• Exercise goal
Please find every line below that includes "NPublic" and report how many there are. Nothing else is needed.

━━━ Exercise material

Lemma Generate_private_loop setup w n : forall lo proof,
  (lo + n <= length (Pk_A (Pk setup)))%nat ->
  (lo + n <= length (Pk_Ap (Pk setup)))%nat ->
  (lo + n <= length w)%nat ->
  for_loop n (Z.of_nat lo) (Generate_private setup w) proof =
  Continue
    (set_PiAp (sumG1 (Pk_Ap (Pk setup)) w (seq lo n) (PiAp proof))
       (set_PiA (sumG1 (Pk_A (Pk setup)) w (seq lo n) (PiA proof)) proof)).
Proof.
  induction n as [|n IH]; intros lo proof HA HAp Hw.
  - destruct proof; reflexivity.
  - simpl for_loop. unfold Generate_private at 1.
    rewrite (@index_nth _ _ _ zeroG1) by lia.
    rewrite (@index_nth _ _ _ 0) by lia.
    rewrite (@index_nth _ _ _ zeroG1) by lia.
    replace (Z.of_nat lo + 1) with (Z.of_nat (Datatypes.S lo)) by lia.
    rewrite IH by lia.
    destruct proof; reflexivity.
Qed.

Lemma Generate_all_loop setup w n : forall lo proof,
  (lo + n <= length (Pk_B (Pk setup)))%nat ->
  (lo + n <= length (Pk_Bp (Pk setup)))%nat ->
  (lo + n <= length (Pk_C (Pk setup)))%nat ->
  (lo + n <= length (Pk_Cp (Pk setup)))%nat ->
  (lo + n <= length (Pk_Kp (Pk setup)))%nat ->
  (lo + n <= length w)%nat ->
  for_loop n (Z.of_nat lo) (Generate_all setup w) proof =
  Continue
    {| PiA := PiA proof;
       PiAp := PiAp proof;
       PiB := sumG2 (Pk_B (Pk setup)) w (seq lo n) (PiB proof);
       PiBp := sumG1 (Pk_Bp (Pk setup)) w (seq lo n) (PiBp proof);
       PiC := sumG1 (Pk_C (Pk setup)) w (seq lo n) (PiC proof);
       PiCp := sumG1 (Pk_Cp (Pk setup)) w (seq lo n) (PiCp proof);
       PiH := PiH proof;
       PiKp := sumG1 (Pk_Kp (Pk setup)) w (seq lo n) (PiKp proof) |}.
Proof.
  induction n as [|n IH]; intros lo proof HB HBp HC HCp HK Hw.
  - destruct proof; reflexivity.
  - simpl for_loop. unfold Generate_all at 1.
    rewrite (@index_nth _ _ _ zeroG2) by lia.
    rewrite (@index_nth _ _ _ 0) by lia.
    rewrite !(@index_nth _ _ _ zeroG1) by lia.
    replace (Z.of_nat lo + 1) with (Z.of_nat (Datatypes.S lo)) by lia.
    rewrite IH by lia.
    destruct proof; reflexivity.
Qed.

Lemma Generate_h_loop setup hx n : forall lo proof,
  (lo + n <= length (G1T setup))%nat ->
  (lo + n <= length hx)%nat ->
  for_loop n (Z.of_nat lo) (Generate_h setup hx) proof =
  Continue (set_PiH (sumG1 (G1T setup) hx (seq lo n) (PiH proof)) proof).
Proof.
  induction n as [|n IH]; intros lo proof HG Hh.
  - destruct proof; reflexivity.
  - simpl for_loop. unfold Generate_h at 1.
    rewrite (@index_nth _ _ _ zeroG1) by lia.
    rewrite (@index_nth _ _ _ 0) by lia.
    replace (Z.of_nat lo + 1) with (Z.of_nat (Datatypes.S lo)) by lia.
    rewrite IH by lia.
    destruct proof; reflexivity.
Qed.

End GenerateFacts.

Section GenerateSpec.

Context {F : Fields} {Cv : Curve}.

Lemma for_range_private setup cir w proof :
  0 <= NPublic cir < 2 ^ 63 - 1 ->
  NVars cir <= len (Pk_A (Pk setup)) ->
  NVars cir <= len (Pk_Ap (Pk setup)) ->
  NVars cir <= len w ->
  for_range (int_wrap (NPublic cir + 1)) (NVars cir) (Generate_private setup w) proof =
  Continue
    (set_PiAp (sumG1 (Pk_Ap (Pk setup)) w
                 (indices_between (NPublic cir + 1) (NVars cir)) (PiAp proof))
       (set_PiA (sumG1 (Pk_A (Pk setup)) w
                   (indices_between (NPublic cir + 1) (NVars cir)) (PiA proof))
          proof)).
Proof.
  intros Hp HA HAp Hw. unfold len in *.
  rewrite int_wrap_id by (unfold int_ok; lia).
  unfold for_range, indices_between.
  destruct (Z_le_gt_dec (NVars cir) (NPublic cir + 1)) as [Hle|Hgt].
  - replace (Z.to_nat (NVars cir - (NPublic cir + 1))) with 0%nat by lia.
    destruct proof; reflexivity.
  - pose proof (@Generate_private_loop _ setup w
        (Z.to_nat (NVars cir - (NPublic cir + 1)))
        (Z.to_nat (NPublic cir + 1)) proof) as L.
    rewrite Z2Nat.id in L by lia. apply L; lia.
Qed.

Lemma for_range_all setup cir w proof :
  NVars cir <= len (Pk_B (Pk setup)) ->
  NVars cir <= len (Pk_Bp (Pk setup)) ->
  NVars cir <= len (Pk_C (Pk setup)) ->
  NVars cir <= len (Pk_Cp (Pk setup)) ->
  NVars cir <= len (Pk_Kp (Pk setup)) ->
  NVars cir <= len w ->
  for_range 0 (NVars cir) (Generate_all setup w) proof =
  Continue
    {| PiA := PiA proof;
       PiAp := PiAp proof;
       PiB := sumG2 (Pk_B (Pk setup)) w (indices_between 0 (NVars cir)) (PiB proof);
       PiBp := sumG1 (Pk_Bp (Pk setup)) w (indices_between 0 (NVars cir)) (PiBp proof);
       PiC := sumG1 (Pk_C (Pk setup)) w (indices_between 0 (NVars cir)) (PiC proof);
       PiCp := sumG1 (Pk_Cp (Pk setup)) w (indices_between 0 (NVars cir)) (PiCp proof);
       PiH := PiH proof;
       PiKp := sumG1 (Pk_Kp (Pk setup)) w (indices_between 0 (NVars cir)) (PiKp proof) |}.
Proof.
  intros HB HBp HC HCp HK Hw. unfold len in *.
  unfold for_range, indices_between.
  rewrite Z.sub_0_r. change (Z.to_nat 0) with 0%nat.
  apply (@Generate_all_loop _ setup w (Z.to_nat (NVars cir)) 0%nat proof); lia.
Qed.

Lemma for_range_h setup hx proof :
  len hx <= len (G1T setup) ->
  for_range 0 (len hx) (Generate_h setup hx) proof =
  Continue (set_PiH (sumG1 (G1T setup) hx (indices_between 0 (len hx)) (PiH proof))
              proof).
Proof.
  intros Hh. unfold len in *.
  unfold for_range, indices_between.
  rewrite Z.sub_0_r. change (Z.to_nat 0) with 0%nat.
  apply (@Generate_h_loop _ setup hx (Z.to_nat (Z.of_nat (length hx))) 0%nat proof); lia.
Qed.

Lemma Generate_returns setup cir w px :
  Generate_in_range setup cir w px ->
  Generate setup cir w px =
  Returned (PinocchioP (Generate_result setup cir w px), None).
Proof.
  intros [Hp HA HAp HB HBp HC HCp HK Hw Hh].
  unfold Generate.
  rewrite for_range_private by assumption.
  rewrite for_range_all by assumption.
  rewrite for_range_h by assumption.
  reflexivity.
Qed.

(** [Generate] has no statement that returns a non-nil error. *)
Lemma Generate_error_nil setup cir w px res :
  Generate setup cir w px = Returned res -> snd res = None.
Proof.
  unfold Generate.
  destruct (for_range _ _ (Generate_private setup w) _) as [p1| |] eqn:E1;
    [|exfalso; eapply for_loop_no_return in E1; eauto using Generate_private_no_return
     |discriminate].
  destruct (for_range _ _ (Generate_all setup w) _) as [p2| |] eqn:E2;
    [|exfalso; eapply for_loop_no_return in E2; eauto using Generate_all_no_return
     |discriminate].
  destruct (for_range _ _ (Generate_h setup _) _) as [p3| |] eqn:E3;
    [|exfalso; eapply for_loop_no_return in E3; eauto using Generate_h_no_return
     |discriminate].
  simpl. intros H; inversion H; reflexivity.
Qed.

End GenerateSpec.

(** ** The verifier *)

Section VerifyFacts.

Context {Cv : Curve} {Pr : PairingOps}.

Lemma Verify_vkx_no_return setup ps i acc r :
  Verify_vkx setup ps i acc <> Return r.
Proof.
  unfold Verify_vkx.
  repeat match goal with |- context [match ?o with _ => _ end] => destruct o end;
    discriminate.
Qed.

Lemma Verify_vkx_loop setup ps n : forall lo acc,
  (lo + n <= length ps)%nat ->
  (lo + n < length (Vk_IC (Vk setup)))%nat ->
  for_loop n (Z.of_nat lo) (Verify_vkx setup ps) acc =
  Continue
    (fold_left
       (fun acc i =>
          G1_Add acc (G1_MulScalar (nth (Datatypes.S i) (Vk_IC (Vk setup)) zeroG1)
                                   (nth i ps 0)))
       (seq lo n) acc).
Proof.
  induction n as [|n IH]; intros lo acc Hps HIC.
  - reflexivity.
  - simpl for_loop. unfold Verify_vkx at 1.
    replace (Z.of_nat lo + 1) with (Z.of_nat (Datatypes.S lo)) by lia.
    rewrite (@index_nth _ _ _ zeroG1) by lia.
    rewrite (@index_nth _ _ _ 0) by lia.
    rewrite IH by lia. reflexivity.
Qed.

(** With as many signals as [IC] has entries, or more, the loop leaves the
    slice. *)
Lemma Verify_vkx_loop_panics setup ps n : forall lo acc,
  (lo + n <= length ps)%nat ->
  (length (Vk_IC (Vk setup)) <= lo + n)%nat ->
  (0 < n)%nat ->
  for_loop n (Z.of_nat lo) (Verify_vkx setup ps) acc = Panic.
Proof.
  induction n as [|n IH]; intros lo acc Hps HIC Hn; [lia|].
  simpl for_loop. unfold Verify_vkx at 1.
  destruct (Nat.le_gt_cases (length (Vk_IC (Vk setup))) (Datatypes.S lo)) as [Hout|Hin].
  - rewrite index_none_high by (unfold len; lia). reflexivity.
  - replace (Z.of_nat lo + 1) with (Z.of_nat (Datatypes.S lo)) by lia.
    rewrite (@index_nth _ _ _ zeroG1) by lia.
    rewrite (@index_nth _ _ _ 0) by lia.
    apply IH; lia.
Qed.

Lemma Verify_vkx_range setup ps :
  (length ps < length (Vk_IC (Vk setup)))%nat ->
  index (Vk_IC (Vk setup)) 0 = Some (nth 0%nat (Vk_IC (Vk setup)) zeroG1) /\
  for_range 0 (len ps) (Verify_vkx setup ps) (nth 0%nat (Vk_IC (Vk setup)) zeroG1) =
  Continue (Vkx (Vk_IC (Vk setup)) ps).
Proof.
  intros H. split.
  - apply (@index_nth _ (Vk_IC (Vk setup)) 0%nat zeroG1). lia.
  - unfold for_range, len, Vkx. rewrite Z.sub_0_r, Nat2Z.id.
    apply (@Verify_vkx_loop setup ps (length ps) 0%nat); lia.
Qed.

Lemma Verify_vkx_range_panics setup ps
    (k : Z * Z * Z -> ctl (bool * option string) (bool * option string)) :
  (length (Vk_IC (Vk setup)) <= length ps)%nat ->
  (get vkxpia <- index (Vk_IC (Vk setup)) 0;
   do vkxpia <- for_range 0 (len ps) (Verify_vkx setup ps) vkxpia;
   k vkxpia) = Panic.
Proof.
  intros H.
  destruct (Vk_IC (Vk setup)) as [|ic0 IC] eqn:E; [reflexivity|].
  change (index (ic0 :: IC) 0) with (Some ic0). cbv beta iota.
  unfold for_range, len. rewrite Z.sub_0_r, Nat2Z.id.
  rewrite (@Verify_vkx_loop_panics setup ps (length ps) 0%nat);
    rewrite ?E; simpl in *; try lia.
  reflexivity.
Qed.

End VerifyFacts.

(** ** The setup *)

Section InitFacts.

Context {F : Fields} {Cv : Curve}.

Lemma Init_rows_nil tox cir alphas betas gammas s :
  Init_rows tox cir alphas betas gammas [] s = s.
Proof.
  destruct s as [tx g1 g2 pk vk]; destruct pk, vk.
  unfold Init_rows, set_IC; simpl. now rewrite !app_nil_r.
Qed.

Lemma Init_rows_app tox cir alphas betas gammas l1 l2 s :
  Init_rows tox cir alphas betas gammas (l1 ++ l2) s =
  Init_rows tox cir alphas betas gammas l2
    (Init_rows tox cir alphas betas gammas l1 s).
Proof.
  unfold Init_rows, set_IC; simpl.
  now rewrite filter_app, !map_app, !app_assoc.
Qed.

Lemma Init_signal_passes err tox cir alphas betas gammas (i : nat) s :
  Toxic s = tox ->
  (i < length alphas)%nat -> (i < length betas)%nat -> (i < length gammas)%nat ->
  consistent tox (nth i alphas []) (nth i betas []) (nth i gammas []) = true ->
  Init_signal err cir alphas betas gammas (Z.of_nat i) s =
  Continue (Init_rows tox cir alphas betas gammas [i] s).
Proof.
  intros Htox Ha Hb Hg Hc. subst tox. unfold Init_signal.
  rewrite !(@index_nth _ _ _ []) by assumption.
  unfold consistent, k_t, pk_a, pk_b1, pk_c in Hc.
  unfold Init_rows, pk_ap, pk_bp, pk_cp, pk_kp, pk_a, pk_b2, pk_c, pk_b1, k_t.
  cbn [filter map].
  destruct (Z.of_nat i <=? NPublic cir); cbn; rewrite Hc; cbn;
    rewrite ?app_nil_r; destruct s as [tx g1 g2 pk vk]; destruct pk, vk; reflexivity.
Qed.

Lemma Init_signal_fails err tox cir alphas betas gammas (i : nat) s :
  Toxic s = tox ->
  (i < length alphas)%nat -> (i < length betas)%nat -> (i < length gammas)%nat ->
  consistent tox (nth i alphas []) (nth i betas []) (nth i gammas []) = false ->
  Init_signal err cir alphas betas gammas (Z.of_nat i) s =
  Return (Init_half_row tox cir alphas betas gammas i s, err).
Proof.
  intros Htox Ha Hb Hg Hc. subst tox. unfold Init_signal.
  rewrite !(@index_nth _ _ _ []) by assumption.
  unfold consistent, k_t, pk_a, pk_b1, pk_c in Hc.
  unfold Init_half_row, pk_a, pk_b2, pk_c.
  destruct (Z.of_nat i <=? NPublic cir); cbn; rewrite Hc; cbn;
    rewrite ?app_nil_r; destruct s as [tx g1 g2 pk vk]; destruct vk; reflexivity.
Qed.

Lemma Init_signal_loop err tox cir alphas betas gammas k : forall lo s,
  Toxic s = tox ->
  (lo + k <= length alphas)%nat ->
  (lo + k <= length betas)%nat ->
  (lo + k <= length gammas)%nat ->
  (forall i, (lo <= i < lo + k)%nat ->
     consistent tox (nth i alphas []) (nth i betas []) (nth i gammas []) = true) ->
  for_loop k (Z.of_nat lo) (Init_signal err cir alphas betas gammas) s =
  Continue (Init_rows tox cir alphas betas gammas (seq lo k) s).
Proof.
  induction k as [|k IH]; intros lo s Htox Ha Hb Hg Hc.
  - simpl. now rewrite Init_rows_nil.
  - simpl for_loop.
    rewrite (@Init_signal_passes err tox) by (auto; try lia; apply Hc; lia).
    replace (Z.of_nat lo + 1) with (Z.of_nat (Datatypes.S lo)) by lia.
    rewrite IH; try lia; auto.
    + change (seq lo (Datatypes.S k)) with ([lo] ++ seq (Datatypes.S lo) k).
      now rewrite Init_rows_app.
    + intros i Hi. apply Hc. lia.
Qed.

(** The loop stops at the first signal whose check fails. *)
Lemma Init_signal_loop_fails err tox cir alphas betas gammas k : forall lo s j,
  Toxic s = tox ->
  (lo <= j < lo + k)%nat ->
  (j < length alphas)%nat -> (j < length betas)%nat -> (j < length gammas)%nat ->
  (forall i, (lo <= i < j)%nat ->
     consistent tox (nth i alphas []) (nth i betas []) (nth i gammas []) = true) ->
  consistent tox (nth j alphas []) (nth j betas []) (nth j gammas []) = false ->
  for_loop k (Z.of_nat lo) (Init_signal err cir alphas betas gammas) s =
  Return (Init_half_row tox cir alphas betas gammas j
            (Init_rows tox cir alphas betas gammas (seq lo (j - lo)) s), err).
Proof.
  induction k as [|k IH]; intros lo s j Htox Hj Ha Hb Hg Hc Hf; [lia|].
  simpl for_loop.
  destruct (Nat.eq_dec lo j) as [->|Hne].
  - rewrite (@Init_signal_fails err tox) by auto.
    rewrite Nat.sub_diag. simpl seq. now rewrite Init_rows_nil.
  - rewrite (@Init_signal_passes err tox) by (auto; try lia; apply Hc; lia).
    replace (Z.of_nat lo + 1) with (Z.of_nat (Datatypes.S lo)) by lia.
    rewrite (IH (Datatypes.S lo) _ j); auto; try lia.
    + replace (j - lo)%nat with (Datatypes.S (j - Datatypes.S lo)) by lia.
      change (seq lo (Datatypes.S (j - Datatypes.S lo)))
        with ([lo] ++ seq (Datatypes.S lo) (j - Datatypes.S lo)).
      now rewrite Init_rows_app.
    + intros i Hi. apply Hc. lia.
Qed.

━━━━━━

• Task answer
10